Do you recall the media response when the incredible news broke that, after decades of research, we finally had a reliable and rapid cure for hepatitis C?
Did news reporters point out that the previous treatments had success rates peaking at around 40 percent, took a year to complete and made patients feel as if they had perpetual flu? Did they extrapolate how many liver transplants would be avoided and how many lives might be saved? Did they even note what a breakthrough it was to have cured a viral disease?
No! They all obsessed about cost and ignored value. They focused on the price per pill, like a sportswriter divvying up a pitcher’s salary by total throws: “When you’re making $2,000 a pitch, you’d better throw strikes.”
We expect tabloid illiteracy (and envy), but it’s shocking to see it in The Wall Street Journal. Trivializing a huge advance in medical therapy by railing about price per dose obviously misses the point but today passes for journalism. And that’s just the beginning.
Just once I’d love to see the media greet the news of an important medical breakthrough by proclaiming:
“US PHARMA DOES IT AGAIN!
“Today the FDA approved yet another advance destined to improve our lives.”
Unfortunately, we may have to wait a while for this pronouncement. Our historically unrivaled pharmaceutical R&D model is facing critical obstacles. These roadblocks aren’t posed by tough pathogens or tenacious tumors. They’re caused by—you guessed it—cost myopia.
Consider antibiotics. We’re facing a threat from super-resistant bugs, but instead of developing treatments today to control tomorrow’s outbreaks, we’ve made it financially impossible to develop accurate new cures. Any new antibiotic will be assigned to a hospital’s restricted formulary, forbidden to be prescribed until stocks of any and all lower-cost alternatives have been totally exhausted. As a result, the new product will sit on the shelf, generating zero revenue.
And then there’s cancer. Recently on 60 Minutes Leslie Stahl hosted a concerted attack on the “high cost of cancer drugs.” To be fair, cancer drugs are costly. No wonder—they’re expensive to discover, costly to develop and pricey to get approved.
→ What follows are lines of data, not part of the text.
(* ===== verification/HeapUse.v ===== *)
(** * Blocks taken from the heap and given back

    A list of blocks without neighbouring free ones is determined by the blocks
    in use: whatever is taken from the heap and given back, in any order, the
    heap is the same afterwards. *)

From S2P Require Import Prelude Mem Bytes Heap Alloc HeapAlloc.

(** ** The blocks in use determine the heap *)

Definition in_use (a : Z) (bs : list block) (q : Z) (b : block) : Prop := b_free b = false /\ block_at a bs q b.

(** A free block cannot reach over the next block of another heap. *)
Lemma free_block_short m1 m2 a b1 r1 b2 r2 :
  hrep m1 a (b1 :: r1) -> hrep m2 a (b2 :: r2) -> coalesced (b1 :: r1) -> b_free b1 = true ->
  (forall q b, in_use a (b1 :: r1) q b -> in_use a (b2 :: r2) q b) -> b_size b2 <= b_size b1.
Proof.
  intros (H1 & _ & _ & R1) Hr2 [Hc _] Hf Hsub. pose proof Hr2 as (H2 & _ & _ & R2).
  destruct (Z.le_gt_cases (b_size b2) (b_size b1)) as [|Hlt]; [done|exfalso]. rewrite Hf in Hc. destruct r1 as [|b3 r1].
  - cbn [hrep] in R1. apply hrep_bounds in R2. lia.
  - destruct (Hsub (a + b_size b1) b3) as [_ Hat]; [split; [exact Hc|right; by left]|].
    destruct Hat as [[E _]|Hat]; [heap_consts; lia|]. apply (block_at_ge _ _ _ _ _ R2) in Hat. lia.
Qed.

Lemma blocks_determined bs1 : forall m1 m2 a bs2, hrep m1 a bs1 -> hrep m2 a bs2 -> coalesced bs1 -> coalesced bs2 ->
  (forall q b, in_use a bs1 q b <-> in_use a bs2 q b) -> bs1 = bs2.
Proof.
  induction bs1 as [|b1 r1 IH]; intros m1 m2 a [|b2 r2] Hr1 Hr2 Hc1 Hc2 Hu; [done| | |].
  - apply hrep_bounds in Hr2. cbn in Hr1, Hr2. lia.
  - apply hrep_bounds in Hr1. cbn in Hr1, Hr2. lia.
  - assert (b1 = b2) as <-.
    { destruct (b_free b1) eqn:F1; [destruct (b_free b2) eqn:F2|].
      - pose proof (free_block_short _ _ _ _ _ _ _ Hr1 Hr2 Hc1 F1 (fun q b => proj1 (Hu q b))).
        pose proof (free_block_short _ _ _ _ _ _ _ Hr2 Hr1 Hc2 F2 (fun q b => proj2 (Hu q b))).
        destruct b1, b2. cbn in *. f_equal; [lia|congruence].
      - destruct (proj2 (Hu a b2)) as [_ [[_ ?]|Hat]]; [by split; [|left]|done|].
        destruct Hr1 as (H1 & _ & _ & R1). apply (block_at_ge _ _ _ _ _ R1) in Hat. heap_consts. lia.
      - destruct (proj1 (Hu a b1)) as [_ [[_ ?]|Hat]]; [by split; [|left]|done|].
        destruct Hr2 as (H2 & _ & _ & R2). apply (block_at_ge _ _ _ _ _ R2) in Hat. heap_consts. lia. }
    f_equal. destruct Hr1 as (H1 & _ & _ & R1), Hr2 as (_ & _ & _ & R2), Hc1 as [_ C1], Hc2 as [_ C2].
    apply (IH m1 m2 (a + b_size b1) r2 R1 R2 C1 C2). intros q b.
    assert (forall m r, hrep m (a + b_size b1) r -> in_use (a + b_size b1) r q b <-> in_use a (b1 :: r) q b /\ q <> a) as Hin.
    { intros m r R. unfold in_use. cbn [block_at]. split.
      - intros [Hf Hat]. split; [split; [done|by right]|]. apply (block_at_ge _ _ _ _ _ R) in Hat. heap_consts. lia.
      - intros [[Hf [[-> _]|Hat]] Hne]; [done|done]. }
    rewrite (Hin m1 r1 R1), (Hin m2 r2 R2), Hu. done.
Qed.

(** ** Temporary blocks *)

(** The heap [bs] has the blocks in use of [bs0] and, besides them, those at the
    addresses [L]. *)
Record borrowed (bs0 bs : list block) (L : list Z) : Prop := {
  bw_kept : forall q b, in_use HEAP_START bs0 q b -> in_use HEAP_START bs q b;
  bw_only : forall q b, in_use HEAP_START bs q b -> q ∈ L \/ in_use HEAP_START bs0 q b;
  bw_live : forall q, q ∈ L -> exists b, in_use HEAP_START bs q b;
  bw_new : forall q b, q ∈ L -> ~ in_use HEAP_START bs0 q b
}.

Lemma borrowed_none bs : borrowed bs bs [].
Proof. split; [done|by right|by intros ? ?%elem_of_nil|by intros ? ? ?%elem_of_nil]. Qed.

Lemma borrowed_iff bs0 bs L L' : (forall q, q ∈ L <-> q ∈ L') -> borrowed bs0 bs L -> borrowed bs0 bs L'.
Proof.
  intros HL [Hk Ho Hl Hn]. split; [done| | |].
  - intros q b Hq. destruct (Ho q b Hq); [left; by apply HL|by right].
  - intros q Hq. by apply Hl, HL.
  - intros q b Hq. by apply Hn, HL.
Qed.

(** An allocation borrows a block, large enough, or fails and changes nothing. *)
Lemma borrow bs0 bs L h size : heap_wf h bs -> borrowed bs0 bs L -> 0 < size <= 4294967276 ->
  exists r h' bs', exec (kmalloc size) h = (Val r, h') /\ heap_wf h' bs' /\
    ((r = 0 /\ bs' = bs) \/
     (exists p n, r = p + HEADER /\ r <> 0 /\ borrowed bs0 bs' (p :: L) /\
        block_at HEAP_START bs' p (mk_block n false) /\ size + HEADER <= n /\ (p ∉ L) /\
        forall q b, in_use HEAP_START bs q b -> in_use HEAP_START bs' q b)).
Proof.
  intros Hwf [Hk Ho Hl Hn] Hs. pose proof (kmalloc_exec h bs size Hwf Hs) as Hm. cbn [kmalloc heap_ops].
  destruct (amalloc (total_of size) HEAP_START bs) as [[p bs']|] eqn:Ea.
  2: { exists 0, h, bs. split; [exact Hm|]. split; [done|by left]. }
  destruct Hm as (h' & b & Hat & Hfree & _ & E & Hwf' & _). destruct (amalloc_blocks _ _ _ _ _ Ea) as ((n & Hp & Hsz) & Hkeep & Hnew).
  assert (forall b', ~ in_use HEAP_START bs p b') as Hpf.
  { intros b' [Hf' Hat']. destruct (block_at_disjoint _ _ _ _ _ _ _ (hw_rep _ _ Hwf) Hat Hat') as [[_ ->]|Hd]; [congruence|].
    pose proof (block_at_ge _ _ _ _ _ (hw_rep _ _ Hwf) Hat) as (_ & _ & Hmin).
    pose proof (block_at_ge _ _ _ _ _ (hw_rep _ _ Hwf) Hat') as (_ & _ & Hmin'). heap_consts. lia. }
  exists (p + HEADER), h', bs'. split; [exact E|]. split; [done|]. right. exists p, n.
  pose proof (amalloc_ge _ _ _ _ _ _ (hw_rep _ _ Hwf) Ea). destruct (total_of_facts size) as (_ & _ & Htot); [lia|].
  split_and!; [done|heap_consts; lia| |done|lia| |intros q b' [? ?]; split; [done|by apply Hkeep]].
  2: { intros Hin. destruct (Hl p Hin) as [b' Hb']. by apply (Hpf b'). }
  split.
  - intros q b' Hu. destruct (Hk q b' Hu) as [? ?]. split; [done|by apply Hkeep].
  - intros q b' [Hf' Hat']. destruct (Hnew q b' Hf' Hat') as [->|Hold]; [left; by apply list_elem_of_here|].
    destruct (Ho q b') as [Hin|Hu]; [by split|left; by apply list_elem_of_further|by right].
  - intros q [->|Hq]%elem_of_cons; [by exists (mk_block n false)|]. destruct (Hl q Hq) as (b' & Hf' & Hat').
    exists b'. split; [done|by apply Hkeep].
  - intros q b' [->|Hq]%elem_of_cons; [|by apply Hn]. intros Hu. by apply (Hpf b'), Hk.
Qed.

(** Giving a borrowed block back. *)
Lemma give_back_block bs0 bs L h p : heap_wf h bs -> borrowed bs0 bs L -> p ∈ L ->
  exists h' bs', exec (kfree (p + HEADER)) h = (Val tt, h') /\ heap_wf h' bs' /\ borrowed bs0 bs' (filter (.≠ p) L).
Proof.
  intros Hwf [Hk Ho Hl Hn] Hp. destruct (Hl p Hp) as (b & Hf & Hat).
  destruct (kfree_exec h bs p b Hwf Hat Hf) as (h' & E & Hwf' & _). exists h', (afree HEAP_START bs p). split; [exact E|]. split; [done|].
  pose proof (afree_blocks _ _ _ _ _ (hw_rep _ _ Hwf) Hat) as Haf.
  assert (forall q b', in_use HEAP_START (afree HEAP_START bs p) q b' <-> q <> p /\ in_use HEAP_START bs q b') as Hu.
  { intros q b'. unfold in_use. split; [intros [Hf' Hat']|intros (Hne & Hf' & Hat')].
    - apply Haf in Hat' as [? ?]; [|done]. by split_and!.
    - split; [done|]. by apply Haf. }
  split.
  - intros q b' Hq. apply Hu. split; [|by apply Hk]. intros ->. by apply (Hn p b' Hp).
  - intros q b' [Hne Hq]%Hu. destruct (Ho q b' Hq) as [Hin|?]; [left; by apply list_elem_of_filter|by right].
  - intros q [Hne Hq]%list_elem_of_filter. destruct (Hl q Hq) as [b' Hb']. exists b'. by apply Hu.
  - intros q b' [_ Hq]%list_elem_of_filter. by apply Hn.
Qed.

(** When everything is given back, the heap is the old one. *)
Lemma all_given_back bs0 bs h0 h : heap_wf h0 bs0 -> heap_wf h bs -> borrowed bs0 bs [] -> bs = bs0.
Proof.
  intros [_ R0 C0 _] [_ R C _] [Hk Ho _ _]. apply (blocks_determined bs _ _ HEAP_START bs0 R R0 C C0).
  intros q b. split; [|by apply Hk]. intros Hu. by destruct (Ho q b Hu) as [?%elem_of_nil|?].
Qed.
Definition dir_add_entry (dir_inode_num : Z) (name : list Z) (inode : Z) : M fs Z :=
  let! r := read_inode dir_inode_num in
  match r with
  | None => ret (-1)
  | Some dir_inode =>
      if Z.land (i_mode dir_inode) FS_TYPE_DIR =? 0 then ret (-1) else
      let! data := kmalloc_buf FS_BLOCK_SIZE in
      if is_null data then ret (-1) else
      let! r := for_state (seq 0 FS_DIRECT_BLOCKS) (add_entry_round dir_inode_num name inode)
                  (dir_inode, data) in
      match r with
      | inr rc => ret rc
      | inl _ => kfree_buf data ;; ret (-1)
      end
  end.

Definition remove_entry_round (dir_inode_num : Z) (dir_inode : fs_inode_t) (name : list Z)
    (block_idx : nat) (data : buf) : M fs (buf + option Z) :=
  if i_blocks dir_inode !!! block_idx =? 0 then ret (inr None) else
  let data_block := u32 (FS_DATA_BLOCKS_START + i_blocks dir_inode !!! block_idx) in
  let! ' (_, data) := read_block data_block data in
  let! l := defined (bytes_of data) in
  let! r := defined (find_entry l name (seq 0 entries_per_block)) in
  match r with
  | Some i =>
      let data := mk_buf (b_ptr data) (Bytes (set_entry_inode l i 0)) in
      write_block data_block data ;;
      let dir_inode := set_size dir_inode (u32 (i_size dir_inode - Z.of_nat DIRENT_SIZE)) in
      let! now := timer_get_ticks in
      let dir_inode := set_modified dir_inode now in
      write_inode dir_inode_num dir_inode ;;
      kfree_buf data ;;
      ret (inr (Some 0))
  | None => ret (inl data)
  end.

Definition dir_remove_entry (dir_inode_num : Z) (name : list Z) : M fs Z :=
  let! r := read_inode dir_inode_num in
  match r with
  | None => ret (-1)
  | Some dir_inode =>
      let! data := kmalloc_buf FS_BLOCK_SIZE in
      if is_null data then ret (-1) else
      let! r := for_state (seq 0 FS_DIRECT_BLOCKS) (remove_entry_round dir_inode_num dir_inode name) data in
      match r with
      | inr (Some rc) => ret rc
      | _ => kfree_buf data ;; ret (-1)
      end
  end.
(* ===== verification/FsFile.v ===== *)
(** * WitFS: what reading and writing a file do

    A file is the sequence of its bytes: byte [j] is byte [j mod 512] of the
    data block that direct pointer [j / 512] of the inode names.  [fs_write]
    replaces bytes of that sequence from the position of the descriptor on and
    makes it longer where needed, [fs_read] returns a part of it. *)

From S2P Require Import Prelude Bits Mem Bytes CString Heap Alloc HeapAlloc RamDisk Fs FsDisk FsMount.

(** ** The bytes of a file *)

Definition block_of (i : fs_inode_t) (j : Z) : Z := i_blocks i !!! Z.to_nat (j / 512).

Definition file_byte (d : ramdisk_t) (i : fs_inode_t) (j : Z) : Z :=
  disk_block d (67 + block_of i j) !!! Z.to_nat (j mod 512).

Definition file_bytes (d : ramdisk_t) (i : fs_inode_t) : list Z :=
  file_byte d i <$> seqZ 0 (i_size i).

Lemma length_file_bytes d i : length (file_bytes d i) = Z.to_nat (i_size i).
Proof. unfold file_bytes. by rewrite length_fmap, length_seqZ. Qed.

Lemma file_bytes_lookup d i j :
  0 <= j < i_size i -> file_bytes d i !! Z.to_nat j = Some (file_byte d i j).
Proof.
  intros Hj. unfold file_bytes. rewrite list_lookup_fmap, lookup_seqZ_lt by lia. simpl. f_equal. f_equal. lia.
Qed.

(** A part of a block, as a part of the file. *)
Lemma sub_file_block d i pos n :
  0 <= pos -> (Z.to_nat (pos mod 512) + n <= 512)%nat ->
  sub (disk_block d (67 + block_of i pos)) (Z.to_nat (pos mod 512)) n =
  file_byte d i <$> seqZ pos (Z.of_nat n).
Proof.
  intros Hp Hn. apply list_eq. intros k. rewrite sub_lookup, list_lookup_fmap. case_decide as Hk.
  - rewrite lookup_seqZ_lt by lia. simpl. unfold file_byte, block_of.
    replace ((pos + Z.of_nat k) / 512) with (pos / 512) by dlia.
    replace (Z.to_nat ((pos + Z.of_nat k) mod 512)) with (Z.to_nat (pos mod 512) + k)%nat by dlia.
    apply list_lookup_lookup_total_lt. unfold disk_block. rewrite length_read_bytes. lia.
  - by rewrite lookup_seqZ_ge by lia.
Qed.

(** A file after a part of one of its blocks was replaced; [l] is what the rest
    of the block holds. *)
Lemma file_byte_store d (i i' : fs_inode_t) pos l xs j :
  i_blocks i' = i_blocks i -> length l = 512%nat -> 0 <= pos -> 0 <= j ->
  (Z.to_nat (pos mod 512) + length xs <= 512)%nat ->
  (j / 512 <> pos / 512 -> block_of i j <> block_of i pos) ->
  (j / 512 = pos / 512 -> ~ pos <= j < pos + Z.of_nat (length xs) ->
     l !!! Z.to_nat (j mod 512) = file_byte d i j) ->
  file_byte (put_block d (67 + block_of i pos) (splice l (Z.to_nat (pos mod 512)) xs)) i' j =
  if decide (pos <= j < pos + Z.of_nat (length xs)) then xs !!! Z.to_nat (j - pos) else file_byte d i j.
Proof.
  intros Ebl Hl Hp Hj Hn Hd Hold. unfold file_byte at 1.
  assert (block_of i' j = block_of i j) as -> by (unfold block_of; by rewrite Ebl).
  rewrite disk_block_put by (rewrite length_splice; lia).
  destruct (decide (j / 512 = pos / 512)) as [Eq|Eq].
  - rewrite decide_True by (unfold block_of; by rewrite Eq).
    rewrite list_lookup_total_alt, splice_lookup by lia.
    destruct (decide (pos <= j < pos + Z.of_nat (length xs))) as [Hin|Hout].
    + rewrite decide_True by dlia. rewrite list_lookup_total_alt. do 2 f_equal. dlia.
    + rewrite decide_False by dlia. rewrite <- list_lookup_total_alt. by apply Hold.
  - rewrite decide_False by (specialize (Hd Eq); lia). rewrite decide_False by dlia. done.
Qed.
It may be possible, as suggested recently in The New York Times, to create a “value framework” for cancer drugs by incorporating efficacy and safety as well as total cost into their overall design. This evaluation, based on clinical trial data and real-world experience, would be considered by physicians and patients in the course of making treatment decisions. Complicated? Maybe, but certainly more productive than mindlessly bashing the pharmaceutical industry.
I urge any journalist preparing to once again lambaste Big Pharma for its “greed” to do the following: Think! Don’t turn an obsession with cost into a weapon against better healthcare.
Before you fire up your outrage and vent your spleen, take a long look inside your parents’ or your own medicine chest. Without Big Pharma, the drugs you see there wouldn’t exist—and it’s highly likely that some of you or some of your loved ones wouldn’t be around, either.